EXERCISE OBJECTIVE: Return verbatim all lines from the first one in the records to the line with "Lemma live_cases r", both ends kept.

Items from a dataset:
####

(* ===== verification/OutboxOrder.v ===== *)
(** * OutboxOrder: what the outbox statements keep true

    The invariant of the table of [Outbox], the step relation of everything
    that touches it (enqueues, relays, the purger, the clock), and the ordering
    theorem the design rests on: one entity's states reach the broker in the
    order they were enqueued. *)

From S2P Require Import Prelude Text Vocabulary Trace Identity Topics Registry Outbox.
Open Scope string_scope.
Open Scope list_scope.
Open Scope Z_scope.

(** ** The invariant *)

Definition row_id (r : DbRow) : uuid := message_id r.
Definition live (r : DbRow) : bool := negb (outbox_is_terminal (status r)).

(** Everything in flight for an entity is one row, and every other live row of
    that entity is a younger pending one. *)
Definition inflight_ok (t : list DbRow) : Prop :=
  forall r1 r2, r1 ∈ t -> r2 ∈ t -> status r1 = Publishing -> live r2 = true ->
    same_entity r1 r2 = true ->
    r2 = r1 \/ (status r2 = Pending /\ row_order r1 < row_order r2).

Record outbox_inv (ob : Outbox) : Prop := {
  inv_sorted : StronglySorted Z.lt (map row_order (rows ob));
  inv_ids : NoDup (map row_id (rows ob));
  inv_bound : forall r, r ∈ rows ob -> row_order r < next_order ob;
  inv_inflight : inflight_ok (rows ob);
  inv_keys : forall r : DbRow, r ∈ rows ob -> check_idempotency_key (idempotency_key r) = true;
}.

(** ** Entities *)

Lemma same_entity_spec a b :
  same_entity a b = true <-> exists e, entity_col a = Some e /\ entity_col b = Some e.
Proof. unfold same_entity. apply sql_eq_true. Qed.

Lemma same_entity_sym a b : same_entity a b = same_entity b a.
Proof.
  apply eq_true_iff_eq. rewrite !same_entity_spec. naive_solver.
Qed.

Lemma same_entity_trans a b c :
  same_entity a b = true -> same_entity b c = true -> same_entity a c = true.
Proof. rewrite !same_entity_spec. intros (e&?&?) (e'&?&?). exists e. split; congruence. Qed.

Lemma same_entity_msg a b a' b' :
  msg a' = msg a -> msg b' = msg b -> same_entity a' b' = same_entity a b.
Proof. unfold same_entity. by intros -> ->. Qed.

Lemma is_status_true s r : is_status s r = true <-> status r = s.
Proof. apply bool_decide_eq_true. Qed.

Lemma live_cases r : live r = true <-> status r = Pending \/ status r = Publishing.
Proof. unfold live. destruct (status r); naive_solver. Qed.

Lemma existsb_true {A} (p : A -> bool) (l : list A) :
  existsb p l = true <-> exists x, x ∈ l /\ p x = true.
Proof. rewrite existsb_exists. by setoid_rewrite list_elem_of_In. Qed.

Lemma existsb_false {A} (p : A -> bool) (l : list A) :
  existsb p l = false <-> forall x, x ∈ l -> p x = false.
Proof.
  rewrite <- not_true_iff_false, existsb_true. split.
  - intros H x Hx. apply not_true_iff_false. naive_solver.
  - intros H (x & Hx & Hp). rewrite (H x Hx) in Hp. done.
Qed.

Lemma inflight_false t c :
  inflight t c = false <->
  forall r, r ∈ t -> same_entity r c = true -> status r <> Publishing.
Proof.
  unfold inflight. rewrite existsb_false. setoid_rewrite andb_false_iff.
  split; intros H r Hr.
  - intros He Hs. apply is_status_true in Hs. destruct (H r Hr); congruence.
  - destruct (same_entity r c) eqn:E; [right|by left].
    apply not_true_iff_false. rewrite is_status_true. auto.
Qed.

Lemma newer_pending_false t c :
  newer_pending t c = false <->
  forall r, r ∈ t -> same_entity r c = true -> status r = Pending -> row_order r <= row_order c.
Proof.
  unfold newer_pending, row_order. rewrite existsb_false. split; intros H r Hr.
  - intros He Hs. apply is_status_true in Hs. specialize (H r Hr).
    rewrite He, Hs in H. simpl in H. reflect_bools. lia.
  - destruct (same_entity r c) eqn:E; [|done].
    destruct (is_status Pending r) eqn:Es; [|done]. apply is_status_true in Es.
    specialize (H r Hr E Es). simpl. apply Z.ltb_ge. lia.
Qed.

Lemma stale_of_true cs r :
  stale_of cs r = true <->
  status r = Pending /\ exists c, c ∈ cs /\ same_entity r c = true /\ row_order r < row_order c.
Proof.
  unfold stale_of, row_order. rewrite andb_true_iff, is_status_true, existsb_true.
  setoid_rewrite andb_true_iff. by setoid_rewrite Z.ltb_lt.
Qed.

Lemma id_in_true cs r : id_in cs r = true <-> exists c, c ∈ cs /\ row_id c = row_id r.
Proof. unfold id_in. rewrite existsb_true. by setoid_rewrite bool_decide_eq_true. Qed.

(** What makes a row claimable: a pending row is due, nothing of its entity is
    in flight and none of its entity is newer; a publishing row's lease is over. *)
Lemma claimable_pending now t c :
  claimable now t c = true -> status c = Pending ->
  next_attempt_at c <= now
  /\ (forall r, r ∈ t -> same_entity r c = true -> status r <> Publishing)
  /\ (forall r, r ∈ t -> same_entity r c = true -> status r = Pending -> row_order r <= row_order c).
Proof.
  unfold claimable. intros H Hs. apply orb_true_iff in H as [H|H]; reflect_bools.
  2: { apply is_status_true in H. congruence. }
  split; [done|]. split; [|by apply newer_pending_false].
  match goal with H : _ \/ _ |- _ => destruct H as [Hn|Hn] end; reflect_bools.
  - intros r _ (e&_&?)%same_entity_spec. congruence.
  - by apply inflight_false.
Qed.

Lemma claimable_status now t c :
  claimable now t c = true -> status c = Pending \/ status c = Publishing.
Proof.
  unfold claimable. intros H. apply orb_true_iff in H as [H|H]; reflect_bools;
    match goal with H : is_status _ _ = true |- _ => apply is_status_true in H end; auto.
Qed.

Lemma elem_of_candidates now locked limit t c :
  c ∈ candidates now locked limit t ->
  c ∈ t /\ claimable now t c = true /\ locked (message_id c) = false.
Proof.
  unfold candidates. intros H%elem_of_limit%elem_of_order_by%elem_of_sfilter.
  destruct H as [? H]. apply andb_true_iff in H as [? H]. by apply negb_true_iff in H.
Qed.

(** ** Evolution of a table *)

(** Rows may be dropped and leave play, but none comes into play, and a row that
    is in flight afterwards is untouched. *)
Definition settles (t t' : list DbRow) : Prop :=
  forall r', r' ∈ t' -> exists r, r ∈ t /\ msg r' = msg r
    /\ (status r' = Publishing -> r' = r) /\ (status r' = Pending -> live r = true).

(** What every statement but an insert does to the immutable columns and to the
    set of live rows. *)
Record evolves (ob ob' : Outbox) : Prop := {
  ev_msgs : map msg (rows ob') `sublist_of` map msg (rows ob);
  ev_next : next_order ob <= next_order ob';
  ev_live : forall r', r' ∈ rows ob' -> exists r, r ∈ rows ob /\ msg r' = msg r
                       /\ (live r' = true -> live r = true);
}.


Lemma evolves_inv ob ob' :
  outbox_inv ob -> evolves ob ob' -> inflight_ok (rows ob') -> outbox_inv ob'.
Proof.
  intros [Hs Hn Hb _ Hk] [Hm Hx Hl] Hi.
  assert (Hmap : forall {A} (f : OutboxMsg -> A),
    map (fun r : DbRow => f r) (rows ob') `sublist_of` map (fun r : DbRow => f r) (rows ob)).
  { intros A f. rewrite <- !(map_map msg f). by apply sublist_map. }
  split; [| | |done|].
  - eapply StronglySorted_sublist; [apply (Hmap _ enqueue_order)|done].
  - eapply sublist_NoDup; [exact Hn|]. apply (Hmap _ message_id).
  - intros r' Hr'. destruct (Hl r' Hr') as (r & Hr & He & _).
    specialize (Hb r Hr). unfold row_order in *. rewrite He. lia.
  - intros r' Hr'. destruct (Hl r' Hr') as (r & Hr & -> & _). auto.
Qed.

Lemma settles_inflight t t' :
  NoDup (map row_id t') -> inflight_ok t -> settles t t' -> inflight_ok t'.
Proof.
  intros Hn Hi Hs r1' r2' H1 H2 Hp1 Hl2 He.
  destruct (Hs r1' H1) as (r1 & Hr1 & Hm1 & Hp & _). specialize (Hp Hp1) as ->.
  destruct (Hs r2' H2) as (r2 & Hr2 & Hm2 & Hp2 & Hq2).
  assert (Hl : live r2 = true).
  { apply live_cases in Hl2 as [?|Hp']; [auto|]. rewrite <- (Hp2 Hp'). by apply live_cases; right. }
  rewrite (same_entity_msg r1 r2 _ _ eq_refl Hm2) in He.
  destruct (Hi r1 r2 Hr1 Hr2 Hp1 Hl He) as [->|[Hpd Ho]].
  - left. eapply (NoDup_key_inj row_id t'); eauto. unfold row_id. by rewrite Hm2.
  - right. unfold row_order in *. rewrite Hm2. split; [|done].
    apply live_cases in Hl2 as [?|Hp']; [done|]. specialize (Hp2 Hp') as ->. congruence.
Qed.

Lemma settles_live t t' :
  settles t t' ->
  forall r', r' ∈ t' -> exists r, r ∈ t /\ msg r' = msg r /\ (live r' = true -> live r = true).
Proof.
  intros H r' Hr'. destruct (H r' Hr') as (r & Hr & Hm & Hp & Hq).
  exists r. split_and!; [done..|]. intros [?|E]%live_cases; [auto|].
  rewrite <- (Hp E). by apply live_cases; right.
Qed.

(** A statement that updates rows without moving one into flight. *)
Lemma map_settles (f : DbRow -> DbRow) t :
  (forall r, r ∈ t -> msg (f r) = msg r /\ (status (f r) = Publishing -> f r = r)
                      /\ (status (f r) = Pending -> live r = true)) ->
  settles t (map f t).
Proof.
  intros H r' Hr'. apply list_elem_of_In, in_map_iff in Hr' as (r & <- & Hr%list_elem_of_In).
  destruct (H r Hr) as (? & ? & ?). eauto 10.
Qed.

####

ANSWER SPACE:
(* ===== verification/OutboxOrder.v ===== *)
(** * OutboxOrder: what the outbox statements keep true

    The invariant of the table of [Outbox], the step relation of everything
    that touches it (enqueues, relays, the purger, the clock), and the ordering
    theorem the design rests on: one entity's states reach the broker in the
    order they were enqueued. *)

From S2P Require Import Prelude Text Vocabulary Trace Identity Topics Registry Outbox.
Open Scope string_scope.
Open Scope list_scope.
Open Scope Z_scope.

(** ** The invariant *)

Definition row_id (r : DbRow) : uuid := message_id r.
Definition live (r : DbRow) : bool := negb (outbox_is_terminal (status r)).

(** Everything in flight for an entity is one row, and every other live row of
    that entity is a younger pending one. *)
Definition inflight_ok (t : list DbRow) : Prop :=
  forall r1 r2, r1 ∈ t -> r2 ∈ t -> status r1 = Publishing -> live r2 = true ->
    same_entity r1 r2 = true ->
    r2 = r1 \/ (status r2 = Pending /\ row_order r1 < row_order r2).

Record outbox_inv (ob : Outbox) : Prop := {
  inv_sorted : StronglySorted Z.lt (map row_order (rows ob));
  inv_ids : NoDup (map row_id (rows ob));
  inv_bound : forall r, r ∈ rows ob -> row_order r < next_order ob;
  inv_inflight : inflight_ok (rows ob);
  inv_keys : forall r : DbRow, r ∈ rows ob -> check_idempotency_key (idempotency_key r) = true;
}.

(** ** Entities *)

Lemma same_entity_spec a b :
  same_entity a b = true <-> exists e, entity_col a = Some e /\ entity_col b = Some e.
Proof. unfold same_entity. apply sql_eq_true. Qed.

Lemma same_entity_sym a b : same_entity a b = same_entity b a.
Proof.
  apply eq_true_iff_eq. rewrite !same_entity_spec. naive_solver.
Qed.

Lemma same_entity_trans a b c :
  same_entity a b = true -> same_entity b c = true -> same_entity a c = true.
Proof. rewrite !same_entity_spec. intros (e&?&?) (e'&?&?). exists e. split; congruence. Qed.

Lemma same_entity_msg a b a' b' :
  msg a' = msg a -> msg b' = msg b -> same_entity a' b' = same_entity a b.
Proof. unfold same_entity. by intros -> ->. Qed.

Lemma is_status_true s r : is_status s r = true <-> status r = s.
Proof. apply bool_decide_eq_true. Qed.

Lemma live_cases r : live r = true <-> status r = Pending \/ status r = Publishing.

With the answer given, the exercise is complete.